There have been myriad efforts from academia and industry to ramp up production of ventilators to ease potential shortages amid the pandemic. A partnership between General Motors and a Seattle medical device maker began producing ventilators at GM’s Kokomo, Indiana, plant late last month. The first shipment of those machines went to Chicago hospitals. Engineers at the University of Illinois at Urbana-Champaign have been working on a simple ventilator that could be plugged into hospital oxygen supplies and run without electricity.
The Fermilab team believes its machine, while also cheap and portable, is different because of its sophisticated software and controls.
“This is a ventilator designed for the ICU … optimized for COVID patients,” Brice said.

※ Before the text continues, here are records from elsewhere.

(** ** Termination and absence of deadlock *)

Lemma measure_step a s s' :
  ctrl_inv s → step a s = Some s' → measure s' < measure s.
Proof.
  intros Hinv Hstep. pose proof (ctrl_inv_step _ _ _ Hinv Hstep) as Hinv'.
  pose proof (ci_panic _ Hinv') as Hp'.
  destruct Hinv as [Hp Hlw Hlc Hwg Hcl Hd Hw Ht Hm].
  destruct s as [m o ws cc d t g oc p cs dl]; simpl in *.
  revert Hstep. unfold step; simpl. rewrite Hp. unfold measure.
  destruct a as [| | |w]; simpl.
  - unfold step_main; simpl. intros Hstep.
    unfold main_ok in Hm; simpl in Hm.
    destruct m; repeat case_match; destruct_and?; simplify_eq/=; try lia.
    destruct (lookup_lt_is_Some_2 ws i) as [wi Hwi]; [lia|].
    pose proof (sum_list_with_insert wrank ws i wi WRecv Hwi) as Hsum.
    specialize (Hw _ _ Hwi). destruct wi; simpl in *; lia.
  - unfold step_dist; simpl. intros Hstep.
    destruct d as [|i|j]; [done| |].
    + destruct (inputs !! i) as [x|] eqn:Hx; [|simplify_eq/=; lia].
      apply lookup_lt_Some in Hx as Hi.
      repeat case_match; simplify_eq/=.
      match goal with H : ws !! _ = Some WRecv |- _ =>
        pose proof (sum_list_with_insert wrank ws _ _ (WGot x) H) end.
      simpl in *. lia.
    + destruct (cc !! j) as [[]|] eqn:Hcc; simplify_eq/=.
      apply lookup_lt_Some in Hcc. rewrite length_insert. lia.
  - unfold step_waiter; simpl. intros Hstep.
    destruct t; repeat case_match; simplify_eq/=; lia.
  - unfold step_worker; simpl. intros Hstep.
    destruct (ws !! w) as [wsw|] eqn:Hwsw; [|done].
    destruct wsw; repeat case_match; simplify_eq/=;
      match goal with |- context [<[w:=?b]> ws] =>
        pose proof (sum_list_with_insert wrank ws _ _ b Hwsw) end;
      simpl in *; lia.
Qed.

Lemma sum_list_with_all_zero {A} (r : A → nat) (l : list A) :
  (∀ i a, l !! i = Some a → r a = 0) → sum_list_with r l = 0.
Proof.
  induction l as [|c l IH]; intros Hall; simpl; [done|].
  rewrite (Hall 0 c eq_refl), IH; [done|].
  intros i a Hi. exact (Hall (S i) a Hi).
Qed.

The Fermilab project started with physicists in Italy who were living through a spike of the pandemic there and hearing from doctors about the technical demands the disease placed on ventilators, according to Fermilab.
“The sense of crisis was palpable, and I knew the availability of ventilators was critical,” said Christiano Galbiati, an Italian physicist who started the ball rolling on the project. “We had been doing some complicated projects in physics that required working with gases, and I thought it our duty to find a way to push oxygen into the lungs of patients.”
When the coronavirus attacks human lungs, the infection inflames cells and impedes the body’s ability to transfer oxygen from breathing into the bloodstream. For the sickest patients, a ventilator is needed to force oxygen through the lungs.
However, doctors and scientists in Italy were finding that COVID-19 patients were susceptible to serious lung damage if oxygen was pushed too hard or too fast, Brice said.
“It’s a pretty unusual disease,” he said. Much of the most complicated work in designing the Mechanical Ventilator Milano, as it’s been dubbed, involved the software and electronics needed to make a simple, cheap machine assert really precise control over the flow of oxygen.
The mechanics of the machine are not new, he said. “The real difference is the modern controls and software.”
Work was able to continue nearly 24 hours a day, Brice said, because the teams were on different continents. Italian scientists would work on coding for the software during the day and then hand off to Americans when night fell in Europe.
A total cost for the ventilators has not been set, Brice said, but the parts in each unit cost less than $1,000. Full-size hospital ventilators cost anywhere from $25,000 to $50,000.
Fermilab scientists, collaborating with physicists around the world and an Italian manufacturer, have produced a low-cost ventilator that still offers the precision and controls of much more sophisticated and expensive machines. (MVM Collaboration/Fermilab/HANDOUT)
It’s unclear where need for the machines will develop first, given that the demand in the United States has ebbed slightly as infection rates in big cities have flattened out. However, Brice believes there will be global demand for the new ventilators as the pandemic spreads across the rest of the world.
“The need for ventilators has been a fluctuating story,” he said. “I think the need in Africa and Asia, and the Third World, for a fully functional yet low-cost ventilator — I fear there may be a significant need.”
For the roughly 15 Fermilab scientists, the project was a sprint to design and produce a ventilator in about a month. It was unlike anything they had ever done, Brice said. Across the world, 50 to 60 scientists were involved.
“It was energizing and it was exhausting,” he said. “Nothing has prepared us for this. Nothing like this, where 24 hours mattered. But nothing needed to be explained to anyone.”
While the experience may not have practical applications for Fermilab’s usual work exploring the deepest science of energy and matter, the team did learn a lot about teamwork and one another, Brice said.
“You learn a lot about your fellow scientists and fellow engineers because everyone is working in a zone outside of their comfort zone,” he said. “So you learn skills they have that you didn’t know they had.”